Saved data entries:
══════════

Lemma client_UpdateRouterGroup_wp token g s :
  db_inv (sv_db s) -> text_RouterGroup g ->
  wp (client_UpdateRouterGroup token g) s
    (fun _ s' => db_inv (sv_db s') /\ exists n t p,
       v_groups (view (sv_db s)) !! RG_Guid g = Some (n, t, p) /\
       view (sv_db s') = set_groups (<[RG_Guid g := (n, t, RG_ReservablePorts g)]> (v_groups (view (sv_db s)))) (view (sv_db s)))
    (fun e s' => e <> None /\ view (sv_db s') = view (sv_db s)).
Proof.
  intros Hi Ht.
  set (cr := createRequest token "UpdateRouterGroup" [("guid", RG_Guid g)] [] (Some (json_of_RouterGroup g))).
  pose proof (wire_group g cr eq_refl Ht) as Hdec.
  eapply wp_mono; [eapply (wp_do_ cr AUpdateRouterGroup); [reflexivity|]; by apply UpdateRouterGroup_wp| |].
  - intros [] s' (Hi' & code & Hle & [[_ Hin]|(rg & guid & n & t & p & Hrg & Hg & Hl & _ & _ & Hv)]);
      [by pose proof (refusals_above _ _ Hin Hle)|].
    rewrite Hdec in Hrg. injection Hrg as <-. vm_compute in Hg. injection Hg as <-. split; [done|]. exists n, t, p. auto.
  - intros e s' [Hn [[Hi' (code & Hgt & Ha)]|Hsame]]; [|by rewrite Hsame]. split; [done|].
    destruct Ha as [[-> _]|(rg & guid & n & t & p & _ & _ & _ & -> & _)]; [done|by vm_compute in Hgt].
Qed.

Lemma client_DeleteRouterGroup_wp token g s :
  db_inv (sv_db s) ->
  wp (client_DeleteRouterGroup token g) s
    (fun _ s' => db_inv (sv_db s') /\ is_Some (v_groups (view (sv_db s)) !! RG_Guid g) /\
       view (sv_db s') = set_groups (delete (RG_Guid g) (v_groups (view (sv_db s)))) (view (sv_db s)))
    (fun e s' => e <> None /\ view (sv_db s') = view (sv_db s)).
Proof.
  intros Hi. set (cr := createRequest token "DeleteRouterGroup" [("guid", RG_Guid g)] [] None).
  eapply wp_mono; [eapply (wp_do_ cr ADeleteRouterGroup); [reflexivity|]; by apply DeleteRouterGroup_handler_wp| |].
  - intros [] s' (Hi' & code & Hle & [[_ Hin]|[(-> & _)|(_ & _ & Hs & Hv)]]);
      [by pose proof (refusals_above _ _ Hin Hle)|by vm_compute in Hle|]. auto.
  - intros e s' [Hn [[Hi' (code & Hgt & Ha)]|Hsame]]; [|by rewrite Hsame]. split; [done|].
    destruct Ha as [[-> _]|[(_ & -> & _)|(-> & _)]]; [done|done|by vm_compute in Hgt].
Qed.
End Transport.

══════════

**Requirement:**
Lines from the one containing "view (sv_db s') = set_groups (delete" to the last line above, both included: copy these exactly and write nothing else.

**Solution for this exercise:**
       view (sv_db s') = set_groups (delete (RG_Guid g) (v_groups (view (sv_db s)))) (view (sv_db s)))
    (fun e s' => e <> None /\ view (sv_db s') = view (sv_db s)).
Proof.
  intros Hi. set (cr := createRequest token "DeleteRouterGroup" [("guid", RG_Guid g)] [] None).
  eapply wp_mono; [eapply (wp_do_ cr ADeleteRouterGroup); [reflexivity|]; by apply DeleteRouterGroup_handler_wp| |].
  - intros [] s' (Hi' & code & Hle & [[_ Hin]|[(-> & _)|(_ & _ & Hs & Hv)]]);
      [by pose proof (refusals_above _ _ Hin Hle)|by vm_compute in Hle|]. auto.
  - intros e s' [Hn [[Hi' (code & Hgt & Ha)]|Hsame]]; [|by rewrite Hsame]. split; [done|].
    destruct Ha as [[-> _]|[(_ & -> & _)|(-> & _)]]; [done|done|by vm_compute in Hgt].
Qed.
End Transport.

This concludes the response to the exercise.